What is required =
Find the word "mxFrame" in the records below. List each line containing it.

Provided records =
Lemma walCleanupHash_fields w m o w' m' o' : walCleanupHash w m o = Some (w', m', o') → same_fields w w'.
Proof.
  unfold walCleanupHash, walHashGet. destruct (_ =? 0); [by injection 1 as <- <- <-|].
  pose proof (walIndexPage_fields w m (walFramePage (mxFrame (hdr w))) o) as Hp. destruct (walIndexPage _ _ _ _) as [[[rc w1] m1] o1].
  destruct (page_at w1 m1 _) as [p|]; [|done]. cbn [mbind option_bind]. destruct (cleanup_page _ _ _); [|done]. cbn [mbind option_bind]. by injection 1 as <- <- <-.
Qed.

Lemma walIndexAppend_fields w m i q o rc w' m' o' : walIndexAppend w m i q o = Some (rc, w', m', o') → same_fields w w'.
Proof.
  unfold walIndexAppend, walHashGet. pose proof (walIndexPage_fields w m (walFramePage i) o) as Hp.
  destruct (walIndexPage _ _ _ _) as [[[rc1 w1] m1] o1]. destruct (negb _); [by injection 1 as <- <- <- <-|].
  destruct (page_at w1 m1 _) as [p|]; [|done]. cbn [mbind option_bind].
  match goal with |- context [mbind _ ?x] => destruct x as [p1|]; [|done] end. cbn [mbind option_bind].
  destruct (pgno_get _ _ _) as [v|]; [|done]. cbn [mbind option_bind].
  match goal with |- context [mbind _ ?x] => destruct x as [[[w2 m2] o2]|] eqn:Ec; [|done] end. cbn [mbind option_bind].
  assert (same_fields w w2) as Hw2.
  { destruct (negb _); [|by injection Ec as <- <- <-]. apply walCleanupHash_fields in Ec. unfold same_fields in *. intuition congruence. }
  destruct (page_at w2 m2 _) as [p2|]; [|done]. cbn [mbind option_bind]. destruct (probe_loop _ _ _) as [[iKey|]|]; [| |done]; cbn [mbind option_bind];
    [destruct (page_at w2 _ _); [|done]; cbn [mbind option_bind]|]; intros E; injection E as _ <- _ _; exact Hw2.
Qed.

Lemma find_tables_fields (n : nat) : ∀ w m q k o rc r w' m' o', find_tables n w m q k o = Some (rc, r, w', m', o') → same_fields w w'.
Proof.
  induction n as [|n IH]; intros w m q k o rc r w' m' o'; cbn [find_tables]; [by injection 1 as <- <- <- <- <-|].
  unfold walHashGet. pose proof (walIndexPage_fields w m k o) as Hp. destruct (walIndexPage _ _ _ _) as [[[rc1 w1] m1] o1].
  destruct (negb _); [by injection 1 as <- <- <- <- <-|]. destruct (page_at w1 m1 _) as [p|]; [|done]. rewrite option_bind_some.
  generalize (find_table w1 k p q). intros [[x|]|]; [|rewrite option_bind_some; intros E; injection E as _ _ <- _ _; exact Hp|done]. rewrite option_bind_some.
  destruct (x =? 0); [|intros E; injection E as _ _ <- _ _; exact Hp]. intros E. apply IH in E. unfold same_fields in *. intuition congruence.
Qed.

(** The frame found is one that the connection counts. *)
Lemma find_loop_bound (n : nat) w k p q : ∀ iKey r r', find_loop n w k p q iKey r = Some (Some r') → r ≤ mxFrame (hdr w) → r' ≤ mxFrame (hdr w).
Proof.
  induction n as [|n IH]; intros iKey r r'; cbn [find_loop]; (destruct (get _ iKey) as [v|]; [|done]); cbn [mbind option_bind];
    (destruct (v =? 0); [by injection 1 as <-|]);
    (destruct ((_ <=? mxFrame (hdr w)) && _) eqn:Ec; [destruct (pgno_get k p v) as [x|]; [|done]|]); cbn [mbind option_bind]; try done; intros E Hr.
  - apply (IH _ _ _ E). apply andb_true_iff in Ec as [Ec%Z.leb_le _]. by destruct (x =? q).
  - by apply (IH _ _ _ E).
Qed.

* * *

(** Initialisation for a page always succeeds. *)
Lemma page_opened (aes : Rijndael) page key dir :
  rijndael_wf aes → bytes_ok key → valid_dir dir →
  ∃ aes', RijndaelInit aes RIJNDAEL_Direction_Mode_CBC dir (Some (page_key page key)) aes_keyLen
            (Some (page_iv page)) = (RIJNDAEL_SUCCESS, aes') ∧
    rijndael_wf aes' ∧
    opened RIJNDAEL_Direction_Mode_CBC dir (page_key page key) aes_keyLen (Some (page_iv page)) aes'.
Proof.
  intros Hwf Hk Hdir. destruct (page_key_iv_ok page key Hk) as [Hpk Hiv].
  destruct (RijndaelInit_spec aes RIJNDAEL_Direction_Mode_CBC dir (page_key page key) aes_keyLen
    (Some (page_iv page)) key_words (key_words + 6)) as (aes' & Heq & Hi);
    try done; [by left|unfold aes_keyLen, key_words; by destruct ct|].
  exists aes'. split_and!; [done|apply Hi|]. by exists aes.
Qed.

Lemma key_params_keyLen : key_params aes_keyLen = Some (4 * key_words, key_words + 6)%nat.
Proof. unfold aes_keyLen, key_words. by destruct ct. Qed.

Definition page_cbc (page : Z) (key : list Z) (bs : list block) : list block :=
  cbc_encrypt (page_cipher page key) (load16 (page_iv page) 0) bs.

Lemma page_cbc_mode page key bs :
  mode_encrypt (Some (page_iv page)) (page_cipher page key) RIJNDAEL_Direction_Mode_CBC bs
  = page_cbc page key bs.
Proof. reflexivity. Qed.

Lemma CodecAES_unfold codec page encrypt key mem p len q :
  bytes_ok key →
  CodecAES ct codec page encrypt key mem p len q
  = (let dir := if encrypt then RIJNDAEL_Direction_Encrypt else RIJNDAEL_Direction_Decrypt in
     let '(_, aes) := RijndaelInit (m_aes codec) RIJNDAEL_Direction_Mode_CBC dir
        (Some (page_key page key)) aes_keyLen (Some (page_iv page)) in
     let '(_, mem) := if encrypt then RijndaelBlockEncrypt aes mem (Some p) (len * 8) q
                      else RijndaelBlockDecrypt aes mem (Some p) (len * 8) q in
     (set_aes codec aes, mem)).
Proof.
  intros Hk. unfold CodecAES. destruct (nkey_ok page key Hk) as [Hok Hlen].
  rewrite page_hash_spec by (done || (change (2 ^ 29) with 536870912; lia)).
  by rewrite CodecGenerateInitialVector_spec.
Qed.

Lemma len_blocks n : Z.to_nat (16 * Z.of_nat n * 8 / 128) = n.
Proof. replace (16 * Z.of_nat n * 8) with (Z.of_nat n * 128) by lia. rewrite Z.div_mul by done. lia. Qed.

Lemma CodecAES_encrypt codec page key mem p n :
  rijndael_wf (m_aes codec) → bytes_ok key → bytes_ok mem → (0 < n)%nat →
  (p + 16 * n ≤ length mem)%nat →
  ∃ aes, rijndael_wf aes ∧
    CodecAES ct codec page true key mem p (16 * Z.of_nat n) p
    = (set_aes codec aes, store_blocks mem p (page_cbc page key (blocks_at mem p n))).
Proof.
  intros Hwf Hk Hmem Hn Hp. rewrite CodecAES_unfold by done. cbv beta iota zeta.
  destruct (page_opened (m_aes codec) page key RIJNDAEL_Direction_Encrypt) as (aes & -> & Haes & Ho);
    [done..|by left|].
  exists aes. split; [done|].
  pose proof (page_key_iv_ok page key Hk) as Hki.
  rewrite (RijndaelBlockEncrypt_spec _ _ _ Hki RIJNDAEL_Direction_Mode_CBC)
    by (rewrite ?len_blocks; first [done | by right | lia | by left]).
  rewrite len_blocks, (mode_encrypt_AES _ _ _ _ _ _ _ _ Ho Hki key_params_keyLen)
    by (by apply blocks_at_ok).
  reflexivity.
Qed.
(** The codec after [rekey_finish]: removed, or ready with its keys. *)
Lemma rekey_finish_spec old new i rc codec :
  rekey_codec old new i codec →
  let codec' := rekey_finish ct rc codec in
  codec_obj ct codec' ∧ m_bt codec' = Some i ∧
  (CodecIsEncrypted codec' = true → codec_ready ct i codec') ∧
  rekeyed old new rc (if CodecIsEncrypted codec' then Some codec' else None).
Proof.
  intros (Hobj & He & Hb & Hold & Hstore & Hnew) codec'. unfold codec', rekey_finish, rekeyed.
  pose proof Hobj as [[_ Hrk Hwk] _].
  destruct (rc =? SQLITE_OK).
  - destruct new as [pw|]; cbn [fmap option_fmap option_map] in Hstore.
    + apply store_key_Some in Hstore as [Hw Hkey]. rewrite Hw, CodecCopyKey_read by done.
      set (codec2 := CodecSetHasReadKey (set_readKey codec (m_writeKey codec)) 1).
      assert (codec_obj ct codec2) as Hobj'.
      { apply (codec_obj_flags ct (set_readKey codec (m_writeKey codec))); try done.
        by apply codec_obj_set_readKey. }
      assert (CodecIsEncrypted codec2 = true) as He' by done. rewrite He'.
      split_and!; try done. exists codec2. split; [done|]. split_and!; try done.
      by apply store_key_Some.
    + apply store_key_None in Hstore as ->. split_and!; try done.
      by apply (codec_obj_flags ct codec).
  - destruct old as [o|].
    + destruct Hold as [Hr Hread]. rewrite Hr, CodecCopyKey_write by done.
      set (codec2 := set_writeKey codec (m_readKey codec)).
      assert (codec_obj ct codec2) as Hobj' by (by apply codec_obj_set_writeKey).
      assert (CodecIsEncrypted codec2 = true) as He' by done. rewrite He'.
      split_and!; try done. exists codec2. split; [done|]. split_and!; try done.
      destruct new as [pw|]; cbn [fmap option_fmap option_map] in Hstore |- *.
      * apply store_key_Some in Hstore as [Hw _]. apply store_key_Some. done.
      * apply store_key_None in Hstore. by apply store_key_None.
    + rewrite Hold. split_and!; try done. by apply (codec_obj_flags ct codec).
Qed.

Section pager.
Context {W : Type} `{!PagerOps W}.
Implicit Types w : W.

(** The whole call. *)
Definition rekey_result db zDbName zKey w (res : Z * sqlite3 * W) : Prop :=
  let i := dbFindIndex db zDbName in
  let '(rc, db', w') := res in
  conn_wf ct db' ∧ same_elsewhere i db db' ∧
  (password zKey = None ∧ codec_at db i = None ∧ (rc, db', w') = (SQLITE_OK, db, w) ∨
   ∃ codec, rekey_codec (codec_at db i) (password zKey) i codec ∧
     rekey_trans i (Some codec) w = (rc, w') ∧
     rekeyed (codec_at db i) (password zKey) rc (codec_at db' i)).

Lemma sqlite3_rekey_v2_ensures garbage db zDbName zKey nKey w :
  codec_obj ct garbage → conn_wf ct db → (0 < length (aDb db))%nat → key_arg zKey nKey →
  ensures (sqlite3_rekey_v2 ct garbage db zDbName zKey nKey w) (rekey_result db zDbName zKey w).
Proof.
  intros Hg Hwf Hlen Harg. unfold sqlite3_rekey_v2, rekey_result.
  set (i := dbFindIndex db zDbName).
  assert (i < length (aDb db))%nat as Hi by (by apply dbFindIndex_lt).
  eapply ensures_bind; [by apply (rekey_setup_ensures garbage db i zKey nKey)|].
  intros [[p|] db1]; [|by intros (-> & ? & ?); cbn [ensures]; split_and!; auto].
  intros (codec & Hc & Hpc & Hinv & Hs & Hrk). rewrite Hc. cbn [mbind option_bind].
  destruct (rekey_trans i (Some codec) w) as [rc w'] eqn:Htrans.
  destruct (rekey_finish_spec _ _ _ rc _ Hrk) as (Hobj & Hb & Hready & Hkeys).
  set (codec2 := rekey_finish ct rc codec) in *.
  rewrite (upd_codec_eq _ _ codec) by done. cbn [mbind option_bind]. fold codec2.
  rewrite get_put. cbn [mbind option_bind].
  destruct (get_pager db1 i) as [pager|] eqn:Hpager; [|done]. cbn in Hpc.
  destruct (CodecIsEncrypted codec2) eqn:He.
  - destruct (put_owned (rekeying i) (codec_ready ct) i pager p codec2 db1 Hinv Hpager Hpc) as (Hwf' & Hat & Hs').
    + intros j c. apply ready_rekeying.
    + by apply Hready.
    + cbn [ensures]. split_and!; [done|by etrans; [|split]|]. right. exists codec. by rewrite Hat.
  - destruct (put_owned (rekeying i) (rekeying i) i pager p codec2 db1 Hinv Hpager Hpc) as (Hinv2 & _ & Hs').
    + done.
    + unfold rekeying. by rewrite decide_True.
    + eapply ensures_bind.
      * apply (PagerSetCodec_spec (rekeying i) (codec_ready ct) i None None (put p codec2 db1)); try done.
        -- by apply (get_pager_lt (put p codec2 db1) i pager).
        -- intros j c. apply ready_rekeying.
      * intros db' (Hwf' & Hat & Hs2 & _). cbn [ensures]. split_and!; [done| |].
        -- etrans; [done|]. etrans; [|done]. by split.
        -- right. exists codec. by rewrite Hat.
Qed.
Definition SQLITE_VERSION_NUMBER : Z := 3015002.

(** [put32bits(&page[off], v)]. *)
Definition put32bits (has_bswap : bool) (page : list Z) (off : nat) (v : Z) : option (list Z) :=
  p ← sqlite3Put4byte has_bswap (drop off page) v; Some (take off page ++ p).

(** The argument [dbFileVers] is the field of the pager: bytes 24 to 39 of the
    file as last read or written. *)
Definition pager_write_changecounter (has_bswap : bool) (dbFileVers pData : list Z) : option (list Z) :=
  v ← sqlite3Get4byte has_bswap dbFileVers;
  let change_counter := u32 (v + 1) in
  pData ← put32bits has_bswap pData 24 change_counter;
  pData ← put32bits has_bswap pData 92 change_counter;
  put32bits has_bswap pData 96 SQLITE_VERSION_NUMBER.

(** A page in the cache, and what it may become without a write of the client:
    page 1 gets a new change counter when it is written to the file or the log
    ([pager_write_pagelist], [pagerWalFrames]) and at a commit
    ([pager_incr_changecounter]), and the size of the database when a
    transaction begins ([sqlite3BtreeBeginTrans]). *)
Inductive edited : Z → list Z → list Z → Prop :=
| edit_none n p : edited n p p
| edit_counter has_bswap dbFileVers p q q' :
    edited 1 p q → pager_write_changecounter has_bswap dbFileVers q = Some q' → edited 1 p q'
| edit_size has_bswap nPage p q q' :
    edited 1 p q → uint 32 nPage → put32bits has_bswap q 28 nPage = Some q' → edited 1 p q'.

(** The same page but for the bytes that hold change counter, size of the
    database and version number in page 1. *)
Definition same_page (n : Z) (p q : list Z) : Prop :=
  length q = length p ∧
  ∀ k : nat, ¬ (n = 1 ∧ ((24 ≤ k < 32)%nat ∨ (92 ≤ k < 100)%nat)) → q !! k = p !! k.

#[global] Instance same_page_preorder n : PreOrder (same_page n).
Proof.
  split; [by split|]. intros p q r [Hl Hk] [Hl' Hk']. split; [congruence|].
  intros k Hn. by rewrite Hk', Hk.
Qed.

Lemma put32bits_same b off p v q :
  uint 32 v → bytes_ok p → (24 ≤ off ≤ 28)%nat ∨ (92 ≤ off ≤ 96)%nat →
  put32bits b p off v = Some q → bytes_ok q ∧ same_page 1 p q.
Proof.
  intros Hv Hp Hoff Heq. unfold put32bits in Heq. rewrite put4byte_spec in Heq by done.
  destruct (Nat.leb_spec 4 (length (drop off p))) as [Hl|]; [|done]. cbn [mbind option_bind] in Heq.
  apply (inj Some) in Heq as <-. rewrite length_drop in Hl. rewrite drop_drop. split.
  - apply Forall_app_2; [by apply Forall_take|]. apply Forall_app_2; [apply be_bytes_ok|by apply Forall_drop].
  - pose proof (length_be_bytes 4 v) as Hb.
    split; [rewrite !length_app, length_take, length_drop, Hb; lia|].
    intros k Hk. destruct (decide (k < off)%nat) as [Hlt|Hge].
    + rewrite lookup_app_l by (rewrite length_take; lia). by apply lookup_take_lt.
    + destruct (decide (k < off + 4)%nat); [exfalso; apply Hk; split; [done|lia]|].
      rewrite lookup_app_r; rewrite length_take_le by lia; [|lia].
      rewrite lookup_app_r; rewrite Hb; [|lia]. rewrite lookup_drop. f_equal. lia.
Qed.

Response to the exercise =
  pose proof (walIndexPage_fields w m (walFramePage (mxFrame (hdr w))) o) as Hp. destruct (walIndexPage _ _ _ _) as [[[rc w1] m1] o1].
Lemma find_loop_bound (n : nat) w k p q : ∀ iKey r r', find_loop n w k p q iKey r = Some (Some r') → r ≤ mxFrame (hdr w) → r' ≤ mxFrame (hdr w).
    (destruct ((_ <=? mxFrame (hdr w)) && _) eqn:Ec; [destruct (pgno_get k p v) as [x|]; [|done]|]); cbn [mbind option_bind]; try done; intros E Hr.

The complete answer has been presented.